During her time at Boulder, Cydney had the opportunity to study abroad for one year, as well as take advantage of the university’s Undergraduate Research Opportunity Grant. “CU Boulder was an extremely formative time in my life. The university was incredible and had so many opportunities for me, as an anthropology student, to have real life experience in the field,” she recalls.
In her abroad experiences she had the opportunity to spent time in Ghana, West Africa, and in Peru, Latin America. “The experience in Peru really changed the course of my life,” she notes. Because of this and the mentorship from Dr. Kaifa Roland and Dr. Patricia Lawrence, she has dedicated her work over the past 12 years to Latin America.
Cydney is currently the Senior Emergency Management Response at Direct Relief, a California-based organization that provides focused support for urgent health needs around the world. During the Covid-19 pandemic, she reconnected with CU Boulder through an initiative led by the GCF Task Force, to help one of its member states, Amazonas, in Brazil.
Covid has been raging across the Amazon. One of the hardest hit places in the world is the state of Amazonas. As Covid relief efforts demand an “all hands on deck” approach, the State Secretary of the Environment in Amazonas, Eduardo Taveira, issued a global plea for help from the international community both last April and just now in January as the state continued to be ravaged by Covid.
After receiving the open letter sent to the international community by the government of Amazonas, the GCFTF Project Director, Colleen Lyons, turned to all her contacts in search of ways to help the State. Including her parents, the dedicated parish nurse, Sheila Scanlan and the doctor Edward Scanlan. They were the ones who connected Lyons with Health Bridges International president, Wayne Centrone.
Centrone shared the success of a pilot project that used oxygen concentrators in the Puno region of Peru, with the help of Father Alex Busuttill. The success in Peru had been so great that the country started to manufacture concentrators. “Perhaps we can export them to Brazil?” offered Father Busuttill.
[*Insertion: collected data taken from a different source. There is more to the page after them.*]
(* ===== verification/MtdTargetProps.v ===== *)
(** * The boot count, and its reset

    What a boot loader finds in the log, and that [mtd_resetbc] makes it 0. *)

From S2P Require Import Prelude CLib Mtd MtdKernel MtdSim MtdDev MtdTarget.
Import Mtd MtdKernel MtdSim MtdDev MtdTarget.
Open Scope Z_scope.
Open Scope cint_scope.

Module MtdTargetProps.

Section run.
Context {Ar : Arch} {K : Type} `{KernelLaws K}.
Context (o : object) (i : mtd_info) (Hwf : wf_device o i).
Implicit Types s : state K.

(** ** The log *)

(** The distance of its entries: a write unit of the flash, at least 16 bytes. *)
Definition bc_inc : Z := if mi_writesize i <? 16 then 16 else mi_writesize i.
Definition bc_entries : Z := size_of o / bc_inc.
Definition bc_word (b : list Z) (off : Z) : Z := u32_of (range b off 4).

(** The first free entry from [k] on, of [n], and the count of the entry before
    it ([last] if there is none); no result if an entry is something else. *)
Fixpoint bc_scan (b : list Z) (n : nat) (k last : Z) : option (Z * Z) :=
  match n with
  | O => Some (k, last)
  | S n =>
      let m := bc_word b (k * bc_inc) in
      if m =? 0xffffffff then Some (k, last)
      else if m =? BOOTCOUNT_MAGIC then bc_scan b n (k + 1) (s32 (bc_word b (k * bc_inc + 4)))
      else None
  end.
Definition bc_find (b : list Z) : option (Z * Z) := bc_scan b (Z.to_nat bc_entries) 0 0.
(** The number of boot attempts that the log tells. *)
Definition boot_count (b : list Z) : option Z := snd <$> bc_find b.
From this moment on, the lessons learned in Peru became a path for dialogue between the GCFTF, HBI and the Secretary of the Environment of Amazonas, Eduardo Taveira.
But the most important detail was still missing: resources. It was then that the possibility arose of connecting with Direct Relief. Cydney Justman quickly realized the seriousness of the situation faced by Amazonas and started working on identifying the best way to help the State connect with resources. Direct Relief stepped up in a big way. The institution has provided $530K to support the fight against Covid in Amazonas.
“It’s a dream come true for me to be able to work at an organization like Direct Relief, that focuses on strengthening health systems and empowering communities to improve their health and wellbeing. When I first started my studies in Anthropology at CU Boulder, I knew I wanted to immerse myself in the world, and dedicate my career to improving it. I didn’t know exactly what that would look like. My winding path has thankfully led me to a career where I can connect communities in need, locally and globally, with medical resources they need to thrive” – emphasized Justman, about being part of this chain of goodness.
The efforts that united the GCF Task Force, Health Bridge International, and Direct Relief, were responsible for providing the resources that resulted in oxygen concentrators distributed in Amazonas. They are one of the most important items for Covid-19 patients, who often present low-oxygen levels. This initiative will secure appropriate care for rural communities as well as hospitals in the State.